The Republican and Democratic budgets released last week share little common ground. But both illustrate the same point: for all the talk of a new liberal America in the wake of Barack Obama’s re-election, for all the leftward movement on social issues like marriage equality, the economic debate in the United States remains firmly right of centre.
It’s no surprise that the Republican budget, devised by former vice-presidential candidate and wonkish wunderkind Paul Ryan, is red meat for the Right. Ryan has been producing the same budget, with minor alterations, for several years now. This version introduces a ten-year timeline for balancing the budget (versus the previous version’s 28-year timeline), but the change is meaningless. The maths in Ryan’s budgets never works. It doesn’t have to. It’s not a roadmap for a balanced budget – it’s a manifesto for fundamentally rewriting the social contract.
Ryan proposes $4.6 trillion in spending cuts over ten years, with no increased revenues. The majority of that – a full 59% – comes from cuts to healthcare programs. The Affordable Care Act (aka Obamacare) would be repealed, though Ryan retains the ACA’s taxes and Medicare cuts. Throw in additional cuts to Medicaid (healthcare for the poor), and 35 million Americans would lose health coverage.
The rest of the savings comes from interest and non-defence discretionary spending. That spending – on infrastructure, education, research, housing, public health, and so on – would be slashed to the bone, reduced to 2.1% of the GDP, a historic low. The federal government really would be small enough to drown in a bathtub, as anti-tax activist Grover Norquist has long dreamt.
Well, most government. Defence spending remains almost untouched, as does Social Security. (Neither budget makes any cuts to Social Security, demonstrating it remains the third-rail of American politics.) And then there are taxes. Ryan sets a goal of dropping the top tax rate from 39.6% to 25%. On its own, that cut carries a $6.7 trillion price tag. Since closing loopholes on the wealthiest Americans won’t generate that much revenue, a balanced budget would almost certainly require higher taxes on low- and middle-income earners.

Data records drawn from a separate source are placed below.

(* ===== verification/Redelivery.v ===== *)
(** * Reporting a result again

    A worker repeats a delivery until it is answered; the controller takes the
    result once and recognises every repetition, whatever happened meanwhile. *)

From S2P Require Import Prelude PyText PyTime Scope Json Sha256 Events StateMachine Lifecycle History Projection Replay Journal Ledger Verification Controller Service Duties.

Section redelivery.
Context `{PyPlatform} `{World}.

(** The claim that issued a dispatch. *)
Definition claimed (es : list Event) (dispatch_id : string) : option Event :=
  snd <$> list_find (λ e, ev_dispatch_id e = Some dispatch_id ∧ type_value (ev_type e) = "TASK_CLAIMED") es.

Lemma claim_claimed db es m d : Recorded db es m → claim_for_dispatch db d = Ok (claimed es d).
Proof.
  intros Hr. unfold claim_for_dispatch, claimed. rewrite (rc_rows _ _ _ Hr).
  pose proof (recorded_stored _ _ _ Hr) as Hs. clear Hr.
  induction Hs as [|e es He _ IH]; [done|]. simpl. case_decide as E; simpl.
  - by rewrite stored_from_row.
  - destruct (list_find _ (map event_row es)) as [[i r]|] eqn:F;
      destruct (list_find _ es) as [[j x]|] eqn:G; simpl in *; done.
Qed.

Lemma claimed_app es es' d x : claimed es d = Some x → claimed (es ++ es') d = Some x.
Proof.
  unfold claimed. destruct (list_find _ es) as [[i y]|] eqn:F; [|done]. intros [= <-].
  by rewrite (list_find_app_l _ _ _ _ _ F).
Qed.

(** The event of a report, by its claim. *)
Definition result_event (cl : Event) (d rid : string) (payload : list (string * json)) (n : nat) : result Event :=
  new_event RESULT_READY (ev_task_id cl) (ev_attempt cl) (Some d) (ev_worker_id cl) (Some rid) payload
    (w_uuid n) (w_utc_now (S n)) None.

Lemma result_event_key cl d rid payload n e :
  json_wf (JObj payload) → result_event cl d rid payload n = Ok e →
  ev_dedupe_key e = Some (result_key (Some d) (Some rid)).
Proof.
  intros Hw He. unfold result_event, new_event in He. rewrite post_init_wf in He by done.
  apply bind_Ok in He as (_ & _ & He). by apply (inj Ok) in He as <-.
Qed.

Lemma report_locked_run d rid payload c ro db es m cl :
  c_journal c = Some ro → c_file c = Some db → Sound db es m → claimed es d = Some cl →
  report_locked d rid payload c =
  match result_event cl d rid payload (c_calls c) with
  | Ok e => report_keyed cl e d rid payload (count_call (count_call c))
  | Err x => (if decide (exn_cls x = EventValidationError) then bad_request else Err x, count_call (count_call c))
  end.
Proof.
  intros Hj Hf Hs Hcl. unfold report_locked, _claim_of, mbind, C_bind.
  rewrite (read_db _ c ro db Hj Hf), (claim_claimed db es m d) by apply Hs. rewrite Hcl.
  unfold mret, C_ret, as_bad_request, try_except, make_event, ask, lift, mbind, C_bind, result_event. simpl.
  destruct (new_event _ _ _ _ _ _ _ _ _ _) as [e|x]; [done|]. by destruct (decide _).
Qed.

Lemma report_keyed_run cl e d rid payload c ro db es m :
  c_journal c = Some ro → c_file c = Some db → Sound db es m →
  report_keyed cl e d rid payload c =
  match keyed es (fmt (ev_dedupe_key e)) with
  | Some x => (if bool_decide (content x = content e)
               then mret ("ACK_DUPLICATE", fmt (ev_task_id cl), default 0 (ev_seq x))
               else api 409 "result_conflict") c
  | None => report_new cl e d rid payload c
  end.
Proof.
  intros Hj Hf Hs. unfold report_keyed, mbind, C_bind.
  rewrite (read_db _ c ro db Hj Hf), (get_event_keyed db es m) by apply Hs. by destruct (keyed es _).
Qed.

Lemma task_of_id db es m k t : Sound db es m → task_of db k = Ok (Some t) → fmt k = ts_task_id t.
Proof.
  intros Hs Ht. destruct k as [k|].
  - unfold task_of in Ht. change (task db k = Ok (Some t)) in Ht. rewrite (task_sound db es m k Hs) in Ht.
    destruct (m !! k) as [s|] eqn:E; [|done]. simpl in Ht. injection Ht as <-. simpl.
    destruct Hs as [_ (p & _ & Hag & _) _]. by rewrite (so_id k s (ag_ok _ _ Hag k s E)).
  - destruct Hs as [_ (p & Hp & _) _]. unfold task_of, tables in Ht. by rewrite Hp in Ht.
Qed.

(** A report that is taken is recorded, and its claim known. *)
Lemma report_new_Ok cl e d rid payload c db es m key o c' :
  c_journal c = Some false → c_file c = Some db → Sound db es m → Valid e → ev_seq e = None → ev_hash e = None →
  ev_dedupe_key e = Some key → report_new cl e d rid payload c = (Ok o, c') →
  o.1.1 = "ACCEPTED_FOR_VERIFY" ∧ o.1.2 = fmt (ev_task_id cl) ∧
  ∃ db' es' m' x, c_file c' = Some db' ∧ Sound db' es' m' ∧ es `prefix_of` es' ∧ keyed es' key = Some x ∧
    content x = content e ∧ o.2 = default 0 (ev_seq x).
Proof.
  intros Hj Hf Hs Hv Hq Hh Hk Hr. unfold report_new, mbind, C_bind in Hr.
  rewrite (read_db _ c false db Hj Hf) in Hr. destruct (task_of db (ev_task_id cl)) as [[t|]|] eqn:Et; [|done..].
  apply (task_of_id db es m) in Et; [|done]. unfold attr in Hr. simpl in Hr.
  destruct (bool_decide _); [|destruct (bool_decide _); [done|]].
  2: { unfold make_event, ask, lift, mbind, C_bind in Hr. destruct (new_event _ _ _ _ _ _ _ _ _ _); [|done].
       by destruct (try_except _ _ _) as [[]]. }
  unfold api_if in Hr. destruct (ts_cancel_requested t); [done|]. unfold mret, C_ret at 1 in Hr.
  rewrite append_unfold_ctl in Hr. destruct (append_file e c) as [[r|x] c1] eqn:Ha; [|done].
  apply (append_file_Ok c db) in Ha as (j & Ha & ->); [|done..].
  destruct (append_records _ _ _ _ _ _ _ Hs Hv Hq Hh Hk Ha) as (_ & Hcont & es' & m' & Hs' & Hkey & _ & Hpre).
  unfold modify in Hr. injection Hr as <- <-. split_and!; [done|by rewrite Et|].
  exists (j_db j), es', m', (ar_event r). split_and!; try done. by destruct (ar_duplicate r).
Qed.

(** The report of [d] is recorded for task [t] at [seq]. *)
Definition taken (es : list Event) (d rid : string) (payload : list (string * json)) (t : string) (seq : Z) : Prop :=
  ∃ cl n e x, claimed es d = Some cl ∧ result_event cl d rid payload n = Ok e ∧ fmt (ev_task_id cl) = t ∧
    keyed es (result_key (Some d) (Some rid)) = Some x ∧ content x = content e ∧ default 0 (ev_seq x) = seq.

Lemma taken_app es es' d rid payload t seq : taken es d rid payload t seq → taken (es ++ es') d rid payload t seq.
Proof.
  intros (cl & n & e & x & Hc & He & Ht & Hk & Hx). exists cl, n, e, x.
  split_and!; try done; [by apply claimed_app|by apply keyed_app|apply Hx..].
Qed.

Lemma report_takes d rid payload c db es m st t seq c' :
  c_journal c = Some false → c_file c = Some db → Sound db es m → json_wf (JObj payload) →
  report_locked d rid payload c = (Ok (st, t, seq), c') →
  (st = "ACCEPTED_FOR_VERIFY" ∨ st = "ACK_DUPLICATE") ∧
  ∃ db' es' m', c_file c' = Some db' ∧ Sound db' es' m' ∧ taken es' d rid payload t seq.
Proof.
  intros Hj Hf Hs Hw Hr. destruct (claimed es d) as [cl|] eqn:Hcl.
  2: { unfold report_locked, _claim_of, mbind, C_bind in Hr.
       by rewrite (read_db _ c false db Hj Hf), (claim_claimed db es m d), Hcl in Hr by apply Hs. }
  rewrite (report_locked_run d rid payload c false db es m cl) in Hr by done.
  destruct (result_event cl d rid payload (c_calls c)) as [e|x] eqn:He; [|by destruct (decide _)].
  pose proof (result_event_key _ _ _ _ _ _ Hw He) as Hk.
  destruct (new_event_again _ _ _ _ _ _ _ _ _ _ e "x" "Z" Hw He) as (e' & _ & _ & _ & _ & _ & _ & Hq & Hh);
    [done..|].
  assert (Valid e) as Hv by (unfold result_event, new_event in He; by apply post_init_valid in He as [? _]).
  rewrite (report_keyed_run cl e d rid payload _ false db es m) in Hr by done. rewrite Hk in Hr. simpl fmt in Hr.
  destruct (keyed es _) as [x|] eqn:Hx.
  - case_bool_decide as Hcont; [|done]. injection Hr as <- <- <- <-. split; [by right|].
    exists db, es, m. split_and!; [done..|]. by exists cl, (c_calls c), e, x.
  - eapply report_new_Ok in Hr as (Hst & Ht & db' & es' & m' & x & Hf' & Hs' & [ext ->] & Hx' & Hcont & Hseq);
      [|done..]. simpl in Hst, Ht, Hseq. subst st t seq. split; [by left|].
    exists db', (es ++ ext), m'. split_and!; [done..|]. exists cl, (c_calls c), e, x.
    split_and!; try done. by apply claimed_app.
Qed.

Lemma report_again d rid payload c ro db es m t seq :
  WorldFresh → c_journal c = Some ro → c_file c = Some db → Sound db es m → json_wf (JObj payload) →
  taken es d rid payload t seq →
  ∃ c', report_locked d rid payload c = (Ok ("ACK_DUPLICATE", t, seq), c') ∧ c_file c' = c_file c.
Proof.
  intros [Huuid Hnow] Hj Hf Hs Hw (cl & n & e & x & Hcl & He & <- & Hx & Hcont & <-).
  destruct (new_event_again _ _ _ _ _ _ _ _ _ _ e (w_uuid (c_calls c)) (w_utc_now (S (c_calls c))) Hw He)
    as (e' & He' & Hcont' & Hkey' & _); [apply Huuid..|apply Hnow|].
  pose proof (result_event_key _ _ _ _ _ _ Hw He) as Hk.
  exists (count_call (count_call c)). split; [|done].
  rewrite (report_locked_run d rid payload c ro db es m cl) by done. unfold result_event. rewrite He'.
  rewrite (report_keyed_run cl e' d rid payload _ ro db es m), Hkey', Hk by done. simpl fmt. rewrite Hx.
  by rewrite bool_decide_true by congruence.
Qed.

(** The controller takes requests. *)
Definition open_to_requests (c : Ctl) : Prop :=
  c_mode c = NORMAL ∧ c_stopping c = false ∧ c_journal c = Some false.

Lemma report_run request c :
  c_mode c = NORMAL → c_stopping c = false →
  result_report request c = match report_args request with
                            | Ok (d, rid, payload) => _locked (report_locked d rid payload) c
                            | Err x => (Err x, c)
                            end.
Proof.
  intros Hm Hs. unfold result_report, _require_writable, get, lift, mbind, C_bind. simpl. rewrite Hm, Hs. simpl.
  by destruct (report_args request) as [[[d rid] payload]|].
Qed.

Lemma args_wf request d rid payload :
  WorldWf → json_wf request → report_args request = Ok (d, rid, payload) → json_wf (JObj payload).
Proof.
  intros [Hb Hv] Hw Ha.
  refine (report_args_wf (λ _, False) (λ _ _, True) true _ _ _ _ request (d, rid, payload) (λ _, Hw) Ha eq_refl);
    try done. intros a v Ha' _. by eapply Hv.
Qed.

(** C5: a result is taken once: when the controller has answered a report with
    success, then after any requests by anyone - repetitions and competing
    reports among them - the same report, sent again, is acknowledged as a
    duplicate with the same task and sequence number, and nothing is written. *)
Theorem results_are_taken_once c db es m request st t seq c1 rs :
  WorldFresh → WorldWf → open_to_requests c → c_file c = Some db → Sound db es m →
  json_wf request → Forall request_wf rs →
  result_report request c = (Ok (st, t, seq), c1) →
  let c2 := serve_all rs c1 in
  open_to_requests c2 → w_lock (c_calls c2) = true →
  (st = "ACCEPTED_FOR_VERIFY" ∨ st = "ACK_DUPLICATE") ∧
  ∃ c3, result_report request c2 = (Ok ("ACK_DUPLICATE", t, seq), c3) ∧ c_file c3 = c_file c2.
Proof.
  intros Hfresh Hworld (Hm & Hst & Hj) Hf Hs Hw Hrs Hr c2 (Hm2 & Hst2 & Hj2) Hlock.
  rewrite report_run in Hr by done. rewrite report_run by done.
  destruct (report_args request) as [[[d rid] payload]|] eqn:Ha; [|done].
  apply args_wf in Ha; [|done..]. apply locked_Ok in Hr.
  eapply report_takes in Hr as (Hor & db1 & es1 & m1 & Hf1 & Hs1 & Ht); [|done..].
  split; [done|]. assert (file_ok (c_file c1)) as Hok.
  { intros db' Hdb'. rewrite Hf1 in Hdb'. injection Hdb' as <-. by exists es1, m1. }
  pose proof (serve_all_grows rs c1 Hworld Hrs Hok) as Hg. unfold grows in Hg. rewrite Hf1 in Hg.
  destruct Hg as (db2 & Hf2 & Hg). destruct (Hg es1 m1 Hs1) as (ext & m2 & Hs2). fold c2 in Hf2.
  rewrite locked_free by done.
  destruct (report_again d rid payload (count_call c2) false db2 (es1 ++ ext) m2 t seq)
    as (c3 & E & Hfile); [done..|by apply taken_app|]. by exists c3.
Qed.

(** A report of a dispatch that was never started is refused and not
    recorded, whatever it says: the controller answers 409, which a worker
    takes as the end of the matter. *)
Lemma unstarted_reports_are_refused c db es m request d rid payload cl k s e :
  open_to_requests c → c_file c = Some db → Sound db es m → w_lock (c_calls c) = true →
  report_args request = Ok (d, rid, payload) → json_wf (JObj payload) → claimed es d = Some cl →
  result_event cl d rid payload (S (c_calls c)) = Ok e → keyed es (result_key (Some d) (Some rid)) = None →
  ev_task_id cl = Some k → m !! k = Some s → ts_dispatch_id s = Some d → ts_status s = CLAIMED →
  ∃ c', result_report request c = (raise (ApiError 409 "not_started") "not_started", c') ∧ c_file c' = c_file c.
Proof.
  intros (Hm & Hst & Hj) Hf Hs Hl Ha Hw Hcl He Hk Et Hms Hd Hstatus.
  exists (count_call (count_call (count_call c))). split; [|done].
  rewrite report_run, Ha, locked_free by done.
  rewrite (report_locked_run d rid payload (count_call c) false db es m cl) by done. simpl c_calls. rewrite He.
  pose proof (result_event_key _ _ _ _ _ _ Hw He) as Hkey.
  rewrite (report_keyed_run cl e d rid payload _ false db es m), Hkey by done. simpl fmt. rewrite Hk.
  unfold report_new, mbind, C_bind. rewrite (read_db _ _ false db) by done. rewrite Et. unfold task_of.
  change (tables db ≫= λ p, load_task p (Some k)) with (task db k). rewrite (task_sound db es m k Hs), Hms.
  simpl. rewrite Hd, Hstatus. by rewrite bool_decide_false, bool_decide_true by naive_solver.
Qed.

End redelivery.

This is what Mitt Romney’s infamous 47% comments look like in budget form.
Given the bold economic conservatism of the Republican budget – which columnist Ezra Klein notes would “fundamentally transform the relationship between Americans and their government” – the Democratic budget looks quite liberal. The proposal put forward by Senate Democrats on Wednesday presents a one-to-one plan: for every dollar in revenue increases, there’s a dollar in spending cuts. It also includes a $100 billion stimulus package. In trimming $1.85 trillion from the federal budget over ten years, the Democrats offer not a balanced budget, but sustainable deficits of around $500 billion.
Worlds apart from the Ryan budget, the Senate Democrats’ budget rejects the notion that deficits are the most pressing economic issue during a fragile economy. Instead of eviscerating programs for the poor while lowering taxes on the wealthy, the Democratic budget does the reverse: it taxes the rich to preserve programs aimed at middle- and lower-class Americans.
Still, this is no liberal version of the Ryan budget. It includes nearly a trillion dollars of spending cuts, in addition to the trillions in cuts passed in the last few years. It leaves open the possibility of tax reform through loophole-closure rather than higher rates. And although it protects investment, it does little to increase it.
Even with all that, the Senate Democrats’ budget is to the left of Obama’s so-called “grand bargain.” (Yes, there are actually three budget proposals. Well, four, but we’ll get to that in a minute.) Obama’s bargain is a centre-right plan if ever there was one: $400 billion in cuts to Medicare, means-testing and reduced benefits for Social Security, and lower revenue increases than the Senate.
Both the Senate and the President’s plan seem more in harmony with the centrism of the Clinton years than the liberalism of mid-century America. In his 1965 inaugural address, Lyndon Johnson promised to welcome the new world being born, and then to “bend it to the hopes of man”. That sort of optimistic, transformative liberalism is absent from the budget debate.
Mostly absent, anyway. The House Democrats’ progressive caucus put out its own budget, one which rivals Ryan’s in both scale and unattainability. The progressives propose a $2.1 trillion stimulus program. (For perspective, the 2009 stimulus act was around $800 billion.) They help fund that spending with $4.2 trillion in higher taxes over ten years, including a carbon tax. The top marginal rate for Americans making over $1 billion would jump from 39.6% to 49%.
Like Ryan, the progressive caucus has put forward a plan for a new world bent to their version of “the hopes of man”. Unlike Ryan, they won’t have a seat at the table when it comes time to wheel and deal. The Ryan plan is the Republican plan. The progressive plan won’t figure into the discussion at all.
While it may have no impact on the debate, the progressive’s budget highlights just how far to the right the main debate is. While social conservatism may be on the ropes, economic conservatism remains the dominant framework for the budget debate in America.